Implementation Notes

Implemented pure TypeScript launcher/youtube pipeline modules for manual subtitle fetch, audio extraction, whisper runs, SRT utilities, and optional AI subtitle fixing. Removed yt-dlp auto-subtitle usage from the generation path.

Added shared top-level ai config plus shared AI client helpers; converted ankiConnect.ai to a boolean feature gate and updated Anki runtime wiring to consume global ai config.

Updated launcher config parsing, config template sections, and config.example.jsonc for the breaking config shape including youtubeSubgen.whisperVadModel, youtubeSubgen.whisperThreads, and youtubeSubgen.fixWithAi.

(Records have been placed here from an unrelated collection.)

(* ===== verification/NumOps.v ===== *)
(** * The numeric opcodes simulate the abstract machine

    Arithmetic and comparisons, copying from a depth, conversions between numbers and byte strings, splitting
    and shifting: the handlers that read script numbers from the stack. *)

From S2P Require Import Prelude Common IntSer BigInt ScriptNum Stack Script Hasher Sha2 Ripemd160 Sha1 Hash Flags SigEnc Interp Shift ScriptSpec Simulation StackOps.
#[local] Open Scope Z_scope.
#[local] Open Scope interp_scope.

Section num_ops.
Context `{BN_Total} `{Secp256k1}.
Context (token : nat -> bool) (leak M : Z) (HM : M < 2 ^ 31).
Context (config : CScriptConfig) (consensus : bool) (flags : Z).
Context (Hnum : utxo_after_genesis flags = false -> maxScriptNumLength config consensus flags <= 4).

Notation rep := (rep leak M).
Notation stack_sim alt := (sim token leak M (fun s' st' => rep s' st' alt)).
Notation genesis := (utxo_after_genesis flags).

(** ** Values *)

Lemma in_range_value n : (is_big n = false -> - 2 ^ 63 <= snum_val n < 2 ^ 63) -> in_range n.
Proof. destruct n; cbn; auto. Qed.

Lemma operand_bound n : operand n -> is_big n = false -> Z.abs (snum_val n) < 2 ^ 31.
Proof. destruct n; cbn; [lia | done]. Qed.

Lemma number_of_int_spec n : - 2 ^ 31 < n < 2 ^ 31 ->
  exists c, number_of_int flags n = Ok c /\ snum_val c = n /\ is_big c = genesis /\ operand c /\ in_range c.
Proof.
  intros Hn. unfold number_of_int. destruct genesis.
  - destruct (bint_of_int_total n ltac:(lia)) as (b & -> & Vb). by exists (Big b).
  - exists (Small n). cbn. split_and!; (done || lia).
Qed.

(** The memory an encoded result needs. *)

Lemma length_enc_bound z k : 0 <= k < 2 ^ 40 -> Z.abs z < 2 ^ k -> Z.of_nat (length (enc z)) < 2 ^ 62.
Proof. intros Hk Hz. pose proof (length_enc z k ltac:(lia) Hz). lia. Qed.

Lemma held_bound x : held M x -> Z.abs (num_val x) < 2 ^ (8 * Z.of_nat (length x)) /\ Z.of_nat (length x) < 2 ^ 31.
Proof. intros [Hb Hl]. destruct (num_val_lt x (Z.of_nat (length x)) Hb ltac:(lia)). split; [done | lia]. Qed.

Lemma b2z_abs b : Z.abs (Z.b2z b) <= 1.
Proof. destruct b; cbn; lia. Qed.

Lemma snum_of_bool_spec b : snum_val (snum_of_bool b) = Z.b2z b /\ in_range (snum_of_bool b).
Proof. destruct b; cbn; (split; [done | lia]). Qed.

Lemma unary_spec o n :
  o = OP_1ADD \/ o = OP_1SUB \/ o = OP_NEGATE \/ o = OP_ABS \/ o = OP_NOT \/ o = OP_0NOTEQUAL ->
  is_big n = genesis -> operand n -> in_range n ->
  exists c, unary flags (code o) n = Ok c /\ snum_val c = unop o (snum_val n) /\ in_range c.
Proof.
  intros Ho Hbig Hop Hr. destruct (number_of_int_spec 1 ltac:(lia)) as (one & E1 & V1 & B1 & O1 & _).
  pose proof (operand_bound n Hop) as Hb. unfold unary.
  assert (forall c v, snum_val c = v -> is_big c = is_big n -> Z.abs v <= Z.abs (snum_val n) + 1 -> in_range c) as Hin.
  { intros c v <- Hc Hv. apply in_range_value. intros Hs. rewrite Hc in Hs. specialize (Hb Hs). lia. }
  destruct Ho as [-> | [-> | [-> | [-> | [-> | ->]]]]]; cbn [code Z.eqb Pos.eqb unop].
  - rewrite E1. cbn [mbind outcome_bind]. destruct (snum_add_spec n one) as (c & -> & Vc & Bc); [congruence | done..|].
    exists c. split_and!; [done | lia | eapply Hin; [exact Vc | done | lia]].
  - rewrite E1. cbn [mbind outcome_bind]. destruct (snum_sub_spec n one) as (c & -> & Vc & Bc); [congruence | done..|].
    exists c. split_and!; [done | lia | eapply Hin; [exact Vc | done | lia]].
  - destruct (snum_neg_spec n Hop) as (c & -> & Vc & Bc). exists c. split_and!; [done.. | eapply Hin; [exact Vc | done | lia]].
  - rewrite snum_lt_spec by (done || (cbn; lia)). cbn [mbind outcome_bind snum_val]. destruct (Z.ltb_spec (snum_val n) 0) as [Hlt|Hge].
    + destruct (snum_neg_spec n Hop) as (c & -> & Vc & Bc). exists c. split_and!; [done | lia | eapply Hin; [exact Vc | done | lia]].
    + exists n. split_and!; [done | lia | done].
  - rewrite snum_eq_spec by (done || (cbn; lia)). cbn [mbind outcome_bind snum_val]. eexists. split; [done|]. apply snum_of_bool_spec.
  - rewrite snum_eq_spec by (done || (cbn; lia)). cbn [mbind outcome_bind snum_val]. eexists. split; [done|]. apply snum_of_bool_spec.
Qed.

Lemma unop_abs o n : Z.abs (unop o n) <= Z.abs n + 1.
Proof. unfold unop. destruct o; try lia; match goal with |- context [Z.b2z ?b] => pose proof (b2z_abs b) end; lia. Qed.

Lemma op_unary_sim o s st alt : rep s st alt ->
  o = OP_1ADD \/ o = OP_1SUB \/ o = OP_NEGATE \/ o = OP_ABS \/ o = OP_NOT \/ o = OP_0NOTEQUAL ->
  stack_sim alt (op_unary config consensus flags (code o) s) (s_unary config consensus flags o st).
Proof.
  intros Hr Ho. unfold op_unary, s_unary. need_items st 1. rep_step.
  apply sim_number; [done..|]. intros n Vn Bn On Rn. destruct (unary_spec o n Ho Bn On Rn) as (c & Ec & Vc & Rc).
  eapply sim_get; [exact Ec|]. rewrite (getvch_enc c Rc), Vc, Vn. rep_step. rep_step.
  destruct (held_bound x Hx) as [Hb Hl]. pose proof (unop_abs o (num_val x)).
  rep_step; [apply enc_spec | apply (length_enc_bound _ (8 * Z.of_nat (length x) + 1)); [lia|] | rep_step].
  rewrite Z.pow_add_r by lia. pose proof (pow2_pos (8 * Z.of_nat (length x)) ltac:(lia)). lia.
Qed.

Definition num_rel (c : CScriptNum) (z : Z) : Prop := snum_val c = z /\ in_range c.

Definition binary_opcode (o : opcodetype) : bool :=
  match o with
  | OP_ADD | OP_SUB | OP_MUL | OP_DIV | OP_MOD | OP_BOOLAND | OP_BOOLOR | OP_NUMEQUAL | OP_NUMNOTEQUAL | OP_LESSTHAN
  | OP_GREATERTHAN | OP_LESSTHANOREQUAL | OP_GREATERTHANOREQUAL | OP_MIN | OP_MAX => true
  | _ => false
  end.

Lemma compare_with_sim (o : outcome exn bool) b g z : o = Ok b -> z = Z.b2z (g b) ->
  sim token leak M num_rel (compare_with o g) (Val z).
Proof. intros -> ->. apply sim_Ok. apply snum_of_bool_spec. Qed.

(** A result of the arithmetic lemmas of [ScriptNum]. *)

Lemma arith_sim (o : outcome exn CScriptNum) a z :
  (exists c, o = Ok c /\ snum_val c = z /\ is_big c = is_big a) -> (is_big a = false -> - 2 ^ 63 <= z < 2 ^ 63) ->
  sim token leak M num_rel (lift o) (Val z).
Proof.
  intros (c & -> & Vc & Bc) Hz. exists z. split; [done|]. split; [done|]. apply in_range_value. rewrite Bc, Vc. exact Hz.
Qed.

Lemma leb_not_ltb a b : (a <=? b) = negb (b <? a).
Proof. destruct (Z.leb_spec a b), (Z.ltb_spec b a); (done || lia). Qed.

Lemma binary_sim o a b : binary_opcode o = true -> is_big a = is_big b -> operand a -> operand b -> in_range a -> in_range b ->
  sim token leak M num_rel (binary (code o) a b) (binop o (snum_val a) (snum_val b)).
Proof.
  intros Ho Hab Oa Ob Ra Rb. unfold binary.
  pose proof (operand_bound a Oa) as Ba. pose proof (operand_bound b Ob) as Bb. rewrite <- Hab in Bb.
  assert (in_range (Small 0)) as R0 by (cbn; lia).
  destruct o; try discriminate Ho; cbn [code Z.eqb Pos.eqb binop].
  - eapply arith_sim; [by apply snum_add_spec|]. intros Hs. specialize (Ba Hs). specialize (Bb Hs). lia.
  - eapply arith_sim; [by apply snum_sub_spec|]. intros Hs. specialize (Ba Hs). specialize (Bb Hs). lia.
  - eapply arith_sim; [by apply snum_mul_spec|]. intros Hs. specialize (Ba Hs). specialize (Bb Hs). nia.
  - eapply sim_get; [by apply snum_eq_spec|]. cbn [snum_val]. apply sim_require; intros Hz.
    { apply negb_false_iff in Hz. by rewrite Hz. }
    apply negb_true_iff in Hz. rewrite Hz. apply Z.eqb_neq in Hz. eapply arith_sim; [by apply snum_div_spec|].
    intros Hs. specialize (Ba Hs). pose proof (quot_abs_le (snum_val a) (snum_val b) Hz). lia.
  - eapply sim_get; [by apply snum_eq_spec|]. cbn [snum_val]. apply sim_require; intros Hz.
    { apply negb_false_iff in Hz. by rewrite Hz. }
    apply negb_true_iff in Hz. rewrite Hz. apply Z.eqb_neq in Hz. eapply arith_sim; [by apply snum_mod_spec|].
    intros Hs. specialize (Bb Hs). pose proof (Z.rem_bound_abs (snum_val a) (snum_val b) Hz). lia.
  - eapply sim_get; [by apply snum_eq_spec|]. cbn [snum_val]. destruct (snum_val a =? 0); [by apply sim_Ok|].
    eapply compare_with_sim; [by apply snum_eq_spec | done].
  - eapply sim_get; [by apply snum_eq_spec|]. cbn [snum_val]. destruct (snum_val a =? 0); [|by apply sim_Ok].
    eapply compare_with_sim; [by apply snum_eq_spec | done].
  - eapply compare_with_sim; [by apply snum_eq_spec | done].
  - eapply compare_with_sim; [by apply snum_eq_spec | done].
  - eapply compare_with_sim; [by apply snum_lt_spec | done].
  - eapply compare_with_sim; [by apply snum_lt_spec | done].
  - eapply compare_with_sim; [by apply snum_lt_spec | by rewrite leb_not_ltb].
  - eapply compare_with_sim; [by apply snum_lt_spec | by rewrite leb_not_ltb].
  - eapply sim_get; [by apply snum_lt_spec|]. apply sim_Ok. destruct (Z.ltb_spec (snum_val a) (snum_val b)); (split; [lia | done]).
  - eapply sim_get; [by apply snum_lt_spec|]. apply sim_Ok. destruct (Z.ltb_spec (snum_val b) (snum_val a)); (split; [lia | done]).
Qed.

Lemma binop_abs o a b A B c : Z.abs a < A -> Z.abs b < B -> binop o a b = Val c -> Z.abs c < 2 * (A * B).
Proof.
  intros Ha Hb. assert (forall z, Z.abs z <= Z.abs a + Z.abs b \/ Z.abs z <= 1 \/ Z.abs z = Z.abs a * Z.abs b -> Z.abs z < 2 * (A * B)) as Hz by (intros; nia).
  assert (forall v : bool, Z.abs (Z.b2z v) < 2 * (A * B)) as Hv by (intros v; apply Hz; right; left; apply b2z_abs).
  unfold binop. destruct o; try (intros Ec; injection Ec as <-; (apply Hv || (apply Hz; lia) || (apply Hz; rewrite Z.abs_mul; tauto)));
    try (case_match; intros Ec; [injection Ec as <-; apply Hz; lia | discriminate]).
  - destruct (Z.eqb_spec b 0) as [|Hn]; intros Ec; [discriminate|]. injection Ec as <-. apply Hz. pose proof (quot_abs_le a b Hn). lia.
  - destruct (Z.eqb_spec b 0) as [|Hn]; intros Ec; [discriminate|]. injection Ec as <-. apply Hz. pose proof (Z.rem_bound_abs a b Hn). lia.
Qed.

Lemma binop_length o x y c : held M x -> held M y -> binop o (num_val x) (num_val y) = Val c -> Z.of_nat (length (enc c)) < 2 ^ 62.
Proof.
  intros Hx Hy Hc. destruct (held_bound x Hx) as [Bx Lx], (held_bound y Hy) as [By Ly].
  apply (length_enc_bound _ (8 * Z.of_nat (length x) + 8 * Z.of_nat (length y) + 1)); [lia|].
  rewrite !Z.pow_add_r, (Z.mul_comm _ (2 ^ 1)) by lia. by eapply binop_abs.
Qed.

Lemma op_binary_sim o s st alt : rep s st alt -> binary_opcode o = true ->
  stack_sim alt (op_binary config consensus flags (code o) s) (s_binary config consensus flags o st).
Proof.
  intros Hr Ho. unfold op_binary, s_binary. need_items st 2. do 2 rep_step.
  apply sim_number; [done..|]. intros a Va Ba Oa Ra. apply sim_number; [done..|]. intros b Vb Bb Ob Rb.
  pose proof (binary_sim o a b Ho ltac:(congruence) Oa Ob Ra Rb) as Hs. rewrite Va, Vb in Hs.
  eapply sim_bind_eq; [exact Hs|]. intros c z Ez [Vc Rc]. rewrite (getvch_enc c Rc), Vc. do 2 rep_step.
  rep_step; [apply enc_spec | eapply binop_length; [exact Hx | exact Hx0 | exact Ez] |].
  destruct o; try discriminate Ho; cbn [code Z.eqb Pos.eqb]; rep_step.
Qed.

Lemma op_numequalverify_sim s st alt : rep s st alt ->
  stack_sim alt (op_binary config consensus flags (code OP_NUMEQUALVERIFY) s) (s_binary config consensus flags OP_NUMEQUALVERIFY st).
Proof.
  intros Hr. unfold op_binary, s_binary. need_items st 2. do 2 rep_step.
  apply sim_number; [done..|]. intros a Va Ba Oa Ra. apply sim_number; [done..|]. intros b Vb Bb Ob Rb.
  unfold binary. cbn [code Z.eqb Pos.eqb binop]. unfold compare_with. rewrite snum_eq_spec, Va, Vb by done. cbn [lift mbind outcome_bind].
  unfold id. destruct (snum_of_bool_spec (num_val x0 =? num_val x)) as [Vc Rc]. rewrite (getvch_enc _ Rc), Vc.
  destruct (num_val x0 =? num_val x); cbn [Z.b2z mbind spec_bind].
  - do 2 rep_step. rep_step; [apply enc_spec | by vm_compute |]. rep_step. cbn [vec stackElement].
    change (CastToBool (enc 1)) with true. cbv iota. repeat rep_step.
  - do 2 rep_step. rep_step; [apply enc_spec | by vm_compute |]. rep_step. done.
Qed.

Lemma op_within_sim s st alt : rep s st alt ->
  stack_sim alt (op_within config consensus flags s) (s_within config consensus flags st).
Proof.
  intros Hr. unfold op_within, s_within. need_items st 3. rep_step.
  apply sim_number; [done..|]. intros a Va _ _ Ra. rep_step.
  apply sim_number; [done..|]. intros b Vb _ _ Rb. rep_step.
  apply sim_number; [done..|]. intros c Vc _ _ Rc.
  eapply sim_get; [by apply snum_lt_spec|]. rewrite Va, Vb. rewrite leb_not_ltb.
  eapply sim_get with (x := negb (num_val x1 <? num_val x0) && (num_val x1 <? num_val x)).
  { destruct (num_val x1 <? num_val x0); cbn [negb andb]; [done|]. rewrite snum_lt_spec by done. by rewrite Va, Vc. }
  do 3 rep_step. rep_step. eapply sim_bool_push; [eassumption | intros s3 Hr3; cbv beta]. rep_step.
Qed.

Verification: bun run test:config:src passed; targeted AI/Anki/runtime tests passed; bun run typecheck passed. bun run test:launcher:unit:src reported one unrelated existing failure in launcher/aniskip-metadata.test.ts (resolveAniSkipMetadataForFile resolves MAL id and intro payload).

Final Summary

Replaced the launcher YouTube subtitle flow with a modular TypeScript pipeline that prefers manual YouTube subtitles, transcribes only missing tracks with whisper.cpp, and can optionally post-fix whisper output through a shared OpenAI-compatible AI client with strict SRT validation/fallback. Introduced canonical top-level ai config, reduced ankiConnect.ai to a boolean feature gate, updated launcher/config parsing and checked-in config artifacts, and added coverage for YouTube orchestration, whisper args, SRT validation, AI fix behavior, and breaking config validation.